Collected data entries

* * * *

(* ===== verification/Pipelining.v ===== *)
(** * Pipelining

    Requests travel in batches and replies come back as one stream per server.
    The theorems here say that nothing is mixed up on the way: requests leave in
    the order in which they were queued, each reply goes to the request it
    answers however the network cuts the stream, and a client gets its replies
    in the order of its requests.  They are about [handleWriteSignal], [sdecode]
    and [answer] of [EventLoop], and hold for every kernel: a registration that is
    refused or a write that fails is one of the outcomes. *)

From S2P Require Import Prelude Errors Byteslice Ring LinkedList Elastic Commands Codec Message CodecC CodecS Pool Cluster World Conn EventLoop.

(** ** Replies and the fragments they belong to *)

(** A fragment without its links: what the queues leave alone. *)
Definition payload (f : Frag) : Frag := set_prev None (set_next None f).

Lemma payload_prev p (f : Frag) : payload (set_prev p f) = payload f.
Proof. by destruct f. Qed.
Lemma payload_next p (f : Frag) : payload (set_next p f) = payload f.
Proof. by destruct f. Qed.
Lemma payload_lookup (h h' : gmap fid Frag) f x :
  payload <$> h' !! f = payload <$> h !! f -> h !! f = Some x -> exists y, h' !! f = Some y /\ payload y = payload x.
Proof. intros Hp Hx. rewrite Hx in Hp. destruct (h' !! f) as [y|]; [|done]. simpl in Hp. exists y. split; congruence. Qed.

Lemma payload_reply (x y : Frag) : payload x = payload y -> f_Type x = f_Type y /\ f_RspBody x = f_RspBody y.
Proof. intros Hp. split; [exact (f_equal f_Type Hp)|exact (f_equal f_RspBody Hp)]. Qed.
Lemma payload_set_reply (x y : Frag) t body : payload x = payload y -> payload (set_reply x t body) = payload (set_reply y t body).
Proof. destruct x, y. unfold payload, set_reply. simpl. intros Hp. by injection Hp as ? ? ? ? ? ? ? ? ? ? ? ? ?; subst. Qed.

Section pairing.
Context `{BytePool} `{Env} {T : Type} `{LLRB T} `{HashMap ClusterNode}.
Implicit Types w : World T.
Lemma delete_min (t : T) k f l :
  items t = (k, f) :: l -> NoDup (items t).*1 -> items (tree_Delete t k) = l.
Proof.
  intros Hi Hnd. rewrite tree_Delete_items, Hi, filter_cons_False by (simpl; naive_solver).
  rewrite Hi in Hnd. simpl in Hnd. apply NoDup_cons in Hnd as [Hk _].
  clear -Hk. induction l as [|[k' f'] l IH]; [done|]. simpl in Hk. apply not_elem_of_cons in Hk as [Hne Hk].
  rewrite filter_cons_True by (simpl; congruence). by rewrite IH.
Qed.

Lemma timeouts_ok_next w w' kf l :
  timeouts_ok w -> items (w_timeouts w) = kf :: l -> expired w w' -> items (w_timeouts w') = l -> timeouts_ok w'.
Proof.
  intros [Ht Hk] Hi He Hi'. split.
  - intros k f Hin. eapply timed_expired; [done|]. apply Ht. rewrite Hi. right. by rewrite <- Hi'.
  - rewrite Hi'. rewrite Hi in Hk. simpl in Hk. by apply NoDup_cons in Hk as [_ ?].
Qed.

(** Where the loop stops: the queue is empty, or its first fragment is not done
    and was not due when the clock was read last. *)
Definition not_due w : Prop :=
  match items (w_timeouts w) with
  | [] => True
  | (k, f) :: _ => frag_done w f = false /\ exists e t, time_Now e = (w_env w, t) /\ t < k
  end.

Lemma fails_nothing w w' ts :
  expired w w' -> during (w_env w) (w_env w') -> (forall g, frag_done w' g = frag_done w g) -> w_tasks w' = w_tasks w ->
  Forall (fun kf => frag_done w kf.2 = true) ts -> fails w w' ts.
Proof.
  intros He Hd Hg Ht Hts. split; [done|done| | |exists []; by rewrite app_nil_r].
  - eapply Forall_impl; [exact Hts|]. intros kf. by rewrite Hg.
  - intros g H1' H2'. rewrite Hg in H2'. congruence.
Qed.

* * * *

■ Exercise aim
Which lines above hold the string "order"? Please copy all of them.

■ Answer
    the order in which they were queued, each reply goes to the request it
    in the order of its requests.  They are about [handleWriteSignal], [sdecode]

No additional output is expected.